Problem statement: Transcribe the lines from the start of the data below through the line with "w. split; [reflexivity|].", word for word and nothing more.

Saved data entries:

"""

(** The next block, after as many losses as the client will stand. *)
Lemma readmore_loop_ok k : forall w t, pw_ok w -> pw_open w (tftp_socket t) -> length (tftp_ipaddr t) = 4%nat -> length (tftp_data t) = 512%nat ->
  tftp_lastblock t = 0 -> exists r t' w', readmore_loop k w t = Some (r, t', w') /\ pw_ok w' /\ pw_open w' (tftp_socket t') /\ pw_trace w `prefix_of` pw_trace w' /\
  ((r = 0 /\ same_rest t t' /\ holding (tftp_blknum t + 1) t' /\ has_block F (tftp_blknum t + 1) /\ tftp_error t' = tftp_error t) \/
   (r <> 0 /\ ((t' = t /\ EvNoBuf ∈ pw_trace w') \/
     (t' = with_error t 1 /\ asked (tftp_blknum t) (pw_trace w) + k <= asked (tftp_blknum t) (pw_trace w'))%nat))).
Proof.
  induction k as [|k IH]; intros w t Hw Hs Ha Hd Hl; cbn [readmore_loop].
  { eexists _, _, w. split; [reflexivity|]. split; [done|]. split; [done|]. split; [done|]. right. split; [done|]. right. split; [done|lia]. }
  destruct (send_block_ok w t TFTP_OP_ACK [] Hw Hs Ha) as (o & w1 & -> & Hw1 & Hs1 & Ho); [cbn; lia|]. cbn [option_bind]. destruct o as [w1'|].
  2:{ eexists _, t, w1. split; [reflexivity|]. split; [done|]. split; [done|]. rewrite Ho. split; [by apply prefix_app_r|]. right. split; [done|].
      left. split; [done|]. apply elem_of_app. right. left. }
  destruct Ho as [-> Ht1]. assert (Hask : asked (tftp_blknum t) (pw_trace w1) = S (asked (tftp_blknum t) (pw_trace w))).
  { rewrite Ht1, asked_app, app_nil_r. change (be16 TFTP_OP_ACK ++ be16 (tftp_blknum t)) with (ack_packet (tftp_blknum t)). unfold asked at 2. rewrite filter_cons, decide_True by done. cbn. lia. }
  destruct (peer_recv w1 _ TFTP_RECV_TIMEOUT Hw1 Hs1) as (d & w2 & -> & Hw2 & Hs2 & Hd2). cbn [option_bind].
  destruct d as [d|].
  2:{ destruct (IH w2 t) as (r & t' & w' & -> & G1 & G2 & G3 & G4); try done. eexists _, _, _. split; [reflexivity|]. split; [done|]. split; [done|]. split.
      - etransitivity; [|exact G3]. rewrite Hd2, Ht1. by apply prefix_app_r.
      - destruct G4 as [G4|(G4 & [G5|(G5 & G6)])]; [by left|right; split; [done|]; by left|]. right. split; [done|]. right. split; [done|]. rewrite Hd2 in G6. lia. }
  destruct Hd2 as (Hb & HF & Hg & Ht2). destruct (get_op (dg_buf d) Hb (proj1 (peer_serves _ _ Hg)) HF) as (op & num & rest & Rop & Rnum & Hp & -> & -> & Hb2 & Hp2).
  cbn [option_bind]. assert (Hsz1 : sized (ebuf_skip (dg_buf d) 2)) by apply Hb. assert (Hsz2 : sized (ebuf_skip (ebuf_skip (dg_buf d) 2) 2)) by apply Hb.
  assert (Hpre : pw_trace w `prefix_of` pw_trace w2) by (rewrite Ht2, Ht1, <- app_assoc; by apply prefix_app_r).
  assert (Hagain : forall b, sized b -> exists r t' w', readmore_loop k (udp_free w2 b) t = Some (r, t', w') /\ pw_ok w' /\ pw_open w' (tftp_socket t') /\ pw_trace w `prefix_of` pw_trace w' /\
    ((r = 0 /\ same_rest t t' /\ holding (tftp_blknum t + 1) t' /\ has_block F (tftp_blknum t + 1) /\ tftp_error t' = tftp_error t) \/
     (r <> 0 /\ ((t' = t /\ EvNoBuf ∈ pw_trace w') \/
       (t' = with_error t 1 /\ asked (tftp_blknum t) (pw_trace w) + S k <= asked (tftp_blknum t) (pw_trace w'))%nat)))).
  { intros b Hsz. destruct (peer_free w2 b _ Hw2 Hsz Hs2) as (F1 & F2 & F3). destruct (IH (udp_free w2 b) t) as (r & t' & w' & -> & G1 & G2 & G3 & G4); try done.
    eexists _, _, _. split; [reflexivity|]. split; [done|]. split; [done|]. split; [etransitivity; [|exact G3]; by rewrite F2|].
    destruct G4 as [G4|(G4 & [G5|(G5 & G6)])]; [by left|right; split; [done|]; by left|]. right. split; [done|]. right. split; [done|].
    rewrite F2, Ht2, asked_app in G6. lia. }
  destruct (Z.eqb_spec op TFTP_OP_DATA) as [->|_]; cbn [negb]; [|by apply Hagain].
  destruct (Z.eqb_spec num (tftp_blknum t + 1)) as [->|_]; cbn [negb]; [|by apply Hagain].
  rewrite <- Hp2 in Hp. destruct (take_packet _ _ _ Hg Hb Hp Rnum) as (Hblk & Hhas & _).
  destruct (block_taken t _ _ Hb2 Hblk Hd Hl) as (t1 & -> & Hsr & Hh & He). cbn [option_bind]. destruct (peer_free w2 _ _ Hw2 Hsz2 Hs2) as (F1 & F2 & F3).
  eexists _, _, _. split; [reflexivity|]. split; [done|]. split; [by rewrite (sr_sock _ _ Hsr)|]. split; [by rewrite F2|]. left. done.
Qed.
(* ===== verification/TftpWrite.v ===== *)
(** What TFTP promises to a writer: the blocks that a client sends are those of the bytes it
    accepted, in order, and when nothing went wrong all of them have been acknowledged. *)

From Stdlib Require Import ZArith Lia Bool List String.
From stdpp Require Import base numbers list.
From S2P Require Import Prelude Ether Ip IpApi Tcp Udp Tftp TftpFile.

#[local] Open Scope Z_scope.

(** Block [n] has been acknowledged. *)
Definition acked (evs : list event) (n : Z) : Prop := exists rest, EvRecv (ack_packet n ++ rest) ∈ evs.

(** Every data packet that was sent is a block of [D], with at least [m] bytes, and it was sent
    after the one before it had been acknowledged. *)
Definition in_turn (m : Z) (D : bytes) (evs : list event) (p : bytes) : Prop :=
  take 2 p = be16 TFTP_OP_DATA ->
  exists n, p = data_packet n (block D n) /\ 1 <= n < 65536 /\ 512 * (n - 1) + m <= Z.of_nat (length D) /\ (n = 1 \/ acked evs (n - 1)).
Definition sends_blocks (m : Z) (D : bytes) (evs : list event) : Prop :=
  forall pre p post, evs = pre ++ EvSend p :: post -> in_turn m D pre p.

(** What can go wrong: a block was sent eight times in vain, there was no packet buffer, or the
    server reported an error. *)
Definition tries (p : bytes) (evs : list event) : nat := length (filter (fun e => e = EvSend p) evs).
Definition stopped (evs : list event) : Prop :=
  (exists n s, (TFTP_MAX_RETRIES <= tries (data_packet n s) evs)%nat) \/ EvNoBuf ∈ evs \/ exists rest, EvRecv (be16 TFTP_OP_ERROR ++ rest) ∈ evs.

Lemma tries_app p a b : tries p (a ++ b) = (tries p a + tries p b)%nat.
Proof. unfold tries. by rewrite filter_app, length_app. Qed.

Lemma acked_app a b n : acked a n -> acked (a ++ b) n.
Proof. intros [r H]. exists r. apply elem_of_app. by left. Qed.

Lemma stopped_app a b : stopped a -> stopped (a ++ b).
Proof.
  intros [(n & s & H)|[H|[r H]]].
  - left. exists n, s. rewrite tries_app. lia.
  - right. left. apply elem_of_app. by left.
  - right. right. exists r. apply elem_of_app. by left.
Qed.

Lemma sends_app m D a b : sends_blocks m D a -> (forall p, EvSend p ∈ b -> in_turn m D a p) -> sends_blocks m D (a ++ b).
Proof.
  intros Ha Hb pre p post He. destruct (app_eq_app _ _ _ _ He) as (l & [[-> He2]|[-> ->]]).
  - destruct l as [|e l]; cbn [app] in He2.
    + rewrite app_nil_r in Hb. apply Hb. rewrite <- He2. left.
    + injection He2 as <- _. by apply (Ha pre p l).
  - intros Hop. destruct (Hb p) as (n & H1 & H2 & H3 & H4); [apply elem_of_app; right; left|done|]. exists n. split; [done|]. split; [done|]. split; [done|].
    destruct H4 as [H4|H4]; [by left|right; by apply acked_app].
Qed.

(** A block that is full does not change when the file grows. *)
Lemma block_grows D s n : 1 <= n -> 512 * n <= Z.of_nat (length D) -> block (D ++ s) n = block D n.
Proof. intros H1 H2. unfold block. rewrite drop_app_le by lia. rewrite take_app_le; [done|]. rewrite length_drop. lia. Qed.

Lemma sends_less m m' D evs : m' <= m -> sends_blocks m D evs -> sends_blocks m' D evs.
Proof. intros Hm H pre p post He Hop. destruct (H pre p post He Hop) as (n & H1 & H2 & H3 & H4). exists n. split; [done|]. split; [done|]. split; [lia|done]. Qed.

(** Full blocks stay what they are. *)
Lemma sends_grows D s evs : sends_blocks 512 D evs -> sends_blocks 512 (D ++ s) evs.
Proof.
  intros H pre p post He Hop. destruct (H pre p post He Hop) as (n & -> & H2 & H3 & H4). exists n. rewrite block_grows by lia. split; [done|]. split; [done|].
  split; [|done]. rewrite length_app. lia.
Qed.

Section writer.
Context {W : Type} {UA : UdpApi W} {TP : TftpPeer W}.

(** No packet of the server is too short to have a number, and none has data. *)
Hypothesis peer_answers : forall evs p, pw_good evs p -> (4 <= length p)%nat /\ take 2 p <> be16 TFTP_OP_DATA.
Hypothesis open_valid : forall w s, pw_open w s -> s <> -1.

Definition this_block (t : tftp_info) : bytes := data_packet (tftp_blknum t) (take (Z.to_nat (tftp_blklen t)) (tftp_data t)).

Definition next_block (t : tftp_info) : tftp_info :=
  let t := with_blknum t (wrap16 (tftp_blknum t + 1)) in if negb (tftp_blklen t =? TFTP_BLOCKSIZE) then with_lastblock t 1 else t.
Definition fat_freechain (w : W) (chain : fatchain_t) : W :=
  match fat_entries chain with None => w | Some (p, _) => KFREE w p end.

Definition fat_clusteridx (chain : fatchain_t) (idx : Z) : option Z :=
  if fat_count chain <=? idx then Some CFE_ERR_INV_PARAM
  else
    let? (p, l) := fat_entries chain in
    assert! 0 <=? idx in l !! Z.to_nat idx.

(** The arithmetic is unsigned, as the fields of the parameter block are. *)
Definition fat_sectoridx (f : fatfs_t) (chain : fatchain_t) (idx : Z) : option Z :=
  let b := fat_bpb f in
  assert! negb (bpb_sectorspercluster b =? 0) in
  let clusteridx := sint32 (wrap32 idx / bpb_sectorspercluster b) in
  let sectoridx := wrap32 idx mod bpb_sectorspercluster b in
  let? fatentry := fat_clusteridx chain clusteridx in
  Some (sint32 (bpb_reservedsectors b + bpb_maxrootdir b * DIRENTRYSIZE / SECTORSIZE + bpb_numfats b * bpb_sectorsperfat b
    + (fatentry - 2) * bpb_sectorspercluster b + sectoridx)).

(** * Directories *)

(** An entry that has not been read yet is [None]. *)
Abbreviation direntry := (option bytes).

(** The sector [n] of a directory into the cache, and an entry out of it. *)
Definition dir_entry (w : W) (f : fatfs_t) (n idx : Z) (entry : direntry) : option (Z * direntry * fatfs_t * W) :=
  let? (res, f, w) :=
    if fat_dirsecnum f =? n then Some (0, f, w)
    else
      let? (res, buffer, w) := fat_readsector w f n 1 (fat_dirsector f) in
      Some (res, set_dir f buffer (if res <? 0 then fat_dirsecnum f else n), w) in
  if res <? 0 then Some (res, entry, f, w)
  else
    assert! 0 <=? idx in
    Some (0, Some (take 32 (drop (Z.to_nat (Z.rem idx DIRPERSECTOR * DIRENTRYSIZE)) (fat_dirsector f))), f, w).

Definition fat_getrootdirentry (w : W) (f : fatfs_t) (entryidx : Z) (entry : direntry) : option (Z * direntry * fatfs_t * W) :=
  let b := fat_bpb f in
  if bpb_maxrootdir b <=? wrap32 entryidx then Some (CFE_ERR_INV_PARAM, Some (replicate 32 0), f, w)
  else
    let rootdirstart := sint32 (bpb_reservedsectors b + bpb_numfats b * bpb_sectorsperfat b) in
    dir_entry w f (rootdirstart + Z.quot entryidx DIRPERSECTOR) entryidx entry.

Definition fat_getsubdirentry (w : W) (f : fatfs_t) (chain : fatchain_t) (idx : Z) (entry : direntry) : option (Z * direntry * fatfs_t * W) :=
  let? sector := fat_sectoridx f chain (Z.quot idx DIRPERSECTOR) in
  if sector <? 0 then Some (sector, entry, f, w) else dir_entry w f sector idx entry.

(** Of the root directory, or of that of a chain. *)
Definition get_direntry (w : W) (f : fatfs_t) (chain : option fatchain_t) (idx : Z) (entry : direntry) : option (direntry * fatfs_t * W) :=
  let? (_, entry, f, w) :=
    match chain with
    | Some chain => fat_getsubdirentry w f chain idx entry
    | None => fat_getrootdirentry w f idx entry
    end in
  Some (entry, f, w).

Definition fat_checksumname (name : bytes) : Z :=
  fold_left (fun sum c => wrap8 (Z.lor (Z.shiftr sum 1) (if truthy (Z.land sum 1) then 0x80 else 0) + c)) (take 11 name) 0.

(** The characters before the first space. *)
Fixpoint upto_space (s : bytes) : bytes :=
  match s with [] => [] | c :: s => if c =? 32 then [] else c :: upto_space s end.

(** What is in [name] as a string. *)
Definition fat_getshortname (e : bytes) : bytes :=
  cstr (upto_space (take 8 e) ++ (if READBYTE e 8 =? 32 then [] else [46]) ++ upto_space (take 3 (drop 8 e))).

Definition lfn_chars (e : bytes) : bytes :=
  map (fun idx => at_ e (idx * 2 + 1)) (seq 0 5) ++ map (fun idx => at_ e (idx * 2 + 14)) (seq 0 6) ++ map (fun idx => at_ e (idx * 2 + 28)) (seq 0 2).

(** The loop of fat_getlongname: whether the name is bad, and what is in [longname], which
    has room for 280 characters.  The loop does not look at entry 0. *)
Fixpoint lfn_loop (diridx : nat) (w : W) (f : fatfs_t) (chain : option fatchain_t) (checksum lfnidx : Z) (e : direntry) (longname : bytes) :
  option (bool * bytes * fatfs_t * W) :=
  match diridx with
  | O => Some (false, longname, f, w)
  | S prev =>
      let? (e, f, w) := get_direntry w f chain (Z.of_nat diridx) e in
      let? s := e in
      if negb (DIRENTRY_CHECKSUM s =? checksum) || negb (Z.land (DIRENTRY_LFNIDX s) LFNIDX_MASK =? lfnidx) || negb (DIRENTRY_ATTRIB s =? ATTRIB_LFN)
      then Some (true, longname, f, w)
      else
        assert! (length longname + 13 <? 280)%nat in
        let longname := longname ++ lfn_chars s in
        if truthy (Z.land (DIRENTRY_LFNIDX s) LFNIDX_END) then Some (false, longname, f, w)
        else if LFNIDX_MAX <? lfnidx + 1 then Some (true, longname, f, w)
        else lfn_loop prev w f chain checksum (lfnidx + 1) e longname
  end.

Definition fat_getlongname (w : W) (f : fatfs_t) (chain : option fatchain_t) (diridx : nat) (shortentry : bytes) : option (Z * bytes * fatfs_t * W) :=
  let? (badlfn, longname, f, w) := lfn_loop (pred diridx) w f chain (fat_checksumname shortentry) 1 None [] in
  Some (if badlfn then CFE_ERR_FILENOTFOUND else 0, if badlfn then [] else cstr longname, f, w).
(* ===== verification/FatFile.v ===== *)
(** What the FAT file system promises: a name finds the entry that the directories of the
    volume have for it, and reading gives the bytes of its chain of clusters.  The volume is
    specified on the image of the disk, without the caches; [FatDisk] states the laws of the
    disk and the allocator.  At the end a small volume, and what the code does at its edges. *)

From Stdlib Require Import ZArith Lia Bool List String.
From stdpp Require Import base numbers list.
From S2P Require Import Prelude Fat.

#[local] Open Scope Z_scope.

(** A disk without errors, and memory that does not run out. *)
Class FatDisk (W : Type) `{FatApi W} := {
  disk : W -> bytes;
  disk_ok : W -> Prop;
  disk_read w fh off len : disk_ok w -> 0 <= off -> 0 <= len -> off + len <= Z.of_nat (length (disk w)) ->
    exists w', cfe_readblk w fh off len = (len, take (Z.to_nat len) (drop (Z.to_nat off) (disk w)), w') /\ disk_ok w' /\ disk w' = disk w;
  disk_open w name : disk_ok w -> exists fh w', cfe_open w name = (fh, w') /\ 0 <= fh /\ disk_ok w' /\ disk w' = disk w;
  disk_close w fh : disk_ok w -> disk_ok (cfe_close w fh) /\ disk (cfe_close w fh) = disk w;
  disk_malloc w n : disk_ok w -> 0 <= n -> exists p w', KMALLOC w n = (Some p, w') /\ disk_ok w' /\ disk w' = disk w;
  disk_free w p : disk_ok w -> disk_ok (KFREE w p) /\ disk (KFREE w p) = disk w
}.

(** * The volume, without caches *)

Record geometry := Geo { g_bpb : bpb_t; g_twelve : bool; g_part : Z }.
Definition geo_of (f : fatfs_t) : geometry := Geo (fat_bpb f) (fat_twelvebit f) (fat_partstart f).
(* ===== verification/Raw.v ===== *)
(** The boot loader's raw loader: cfe/cfe/main/cfe_ldr_raw.c, with the boot block of
    include/cfe_bootblock.h.

    A program without a format is copied to the boot area: from a disk or a flash device the
    part that a boot block with a checksum names, otherwise all that there is. *)

From Stdlib Require Import ZArith Lia Bool List String Ascii Sorted.
From stdpp Require Import base numbers list.
From S2P Require Import Prelude Arena Fat FatFile Filesys Elf ElfLoad.

#[local] Open Scope Z_scope.

Definition BOOT_BLOCK_MAXLOC : nat := 16.
Definition BOOT_BLOCK_SIZE := 40.
Definition BOOT_MAGIC_NUMBER := 0x43465631424f4f54.
Definition BOOT_HDR_CHECKSUM_MASK := 0x00000000FFFFFFFF.
Definition BOOT_SECSIZE_MASK := 0x00000000FFFFFFFF.
Definition BOOT_DATA_CHECKSUM_MASK := 0xFFFFFFFF00000000.
Definition BOOT_DATA_CHECKSUM_SHIFT := 32.
Definition sizeof_boot_block := 512.
Definition CFE_ERR_INVBOOTBLOCK := -31.
Definition CFE_ERR_BBCHECKSUM := -33.
Definition CFE_ERR_BOOTPROGCHKSUM := -34.
Definition CFE_DEV_MASK := 0x0F.
Definition CFE_DEV_DISK := 2.
Definition CFE_DEV_FLASH := 3.

Section rawload.
Context (big : bool).

(** The 64-bit words of a boot block. *)
Definition bb_data (b : bytes) (i : nat) : Z := field big 8 b (8 * i).
Definition bb_magic (b : bytes) : Z := bb_data b 59.
Definition bb_hdrinfo (b : bytes) : Z := bb_data b 60.
Definition bb_secstart (b : bytes) : Z := bb_data b 61.
Definition bb_secsize (b : bytes) : Z := bb_data b 62.

(** bb_hdrinfo &= ~BOOT_HDR_CHECKSUM_MASK. *)
Definition clear_checksum (b : bytes) : bytes := splice b (if big then 484 else 480) (replicate 4 0).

"""

Task response:
(** The next block, after as many losses as the client will stand. *)
Lemma readmore_loop_ok k : forall w t, pw_ok w -> pw_open w (tftp_socket t) -> length (tftp_ipaddr t) = 4%nat -> length (tftp_data t) = 512%nat ->
  tftp_lastblock t = 0 -> exists r t' w', readmore_loop k w t = Some (r, t', w') /\ pw_ok w' /\ pw_open w' (tftp_socket t') /\ pw_trace w `prefix_of` pw_trace w' /\
  ((r = 0 /\ same_rest t t' /\ holding (tftp_blknum t + 1) t' /\ has_block F (tftp_blknum t + 1) /\ tftp_error t' = tftp_error t) \/
   (r <> 0 /\ ((t' = t /\ EvNoBuf ∈ pw_trace w') \/
     (t' = with_error t 1 /\ asked (tftp_blknum t) (pw_trace w) + k <= asked (tftp_blknum t) (pw_trace w'))%nat))).
Proof.
  induction k as [|k IH]; intros w t Hw Hs Ha Hd Hl; cbn [readmore_loop].
  { eexists _, _, w. split; [reflexivity|]. split; [done|]. split; [done|]. split; [done|]. right. split; [done|]. right. split; [done|lia]. }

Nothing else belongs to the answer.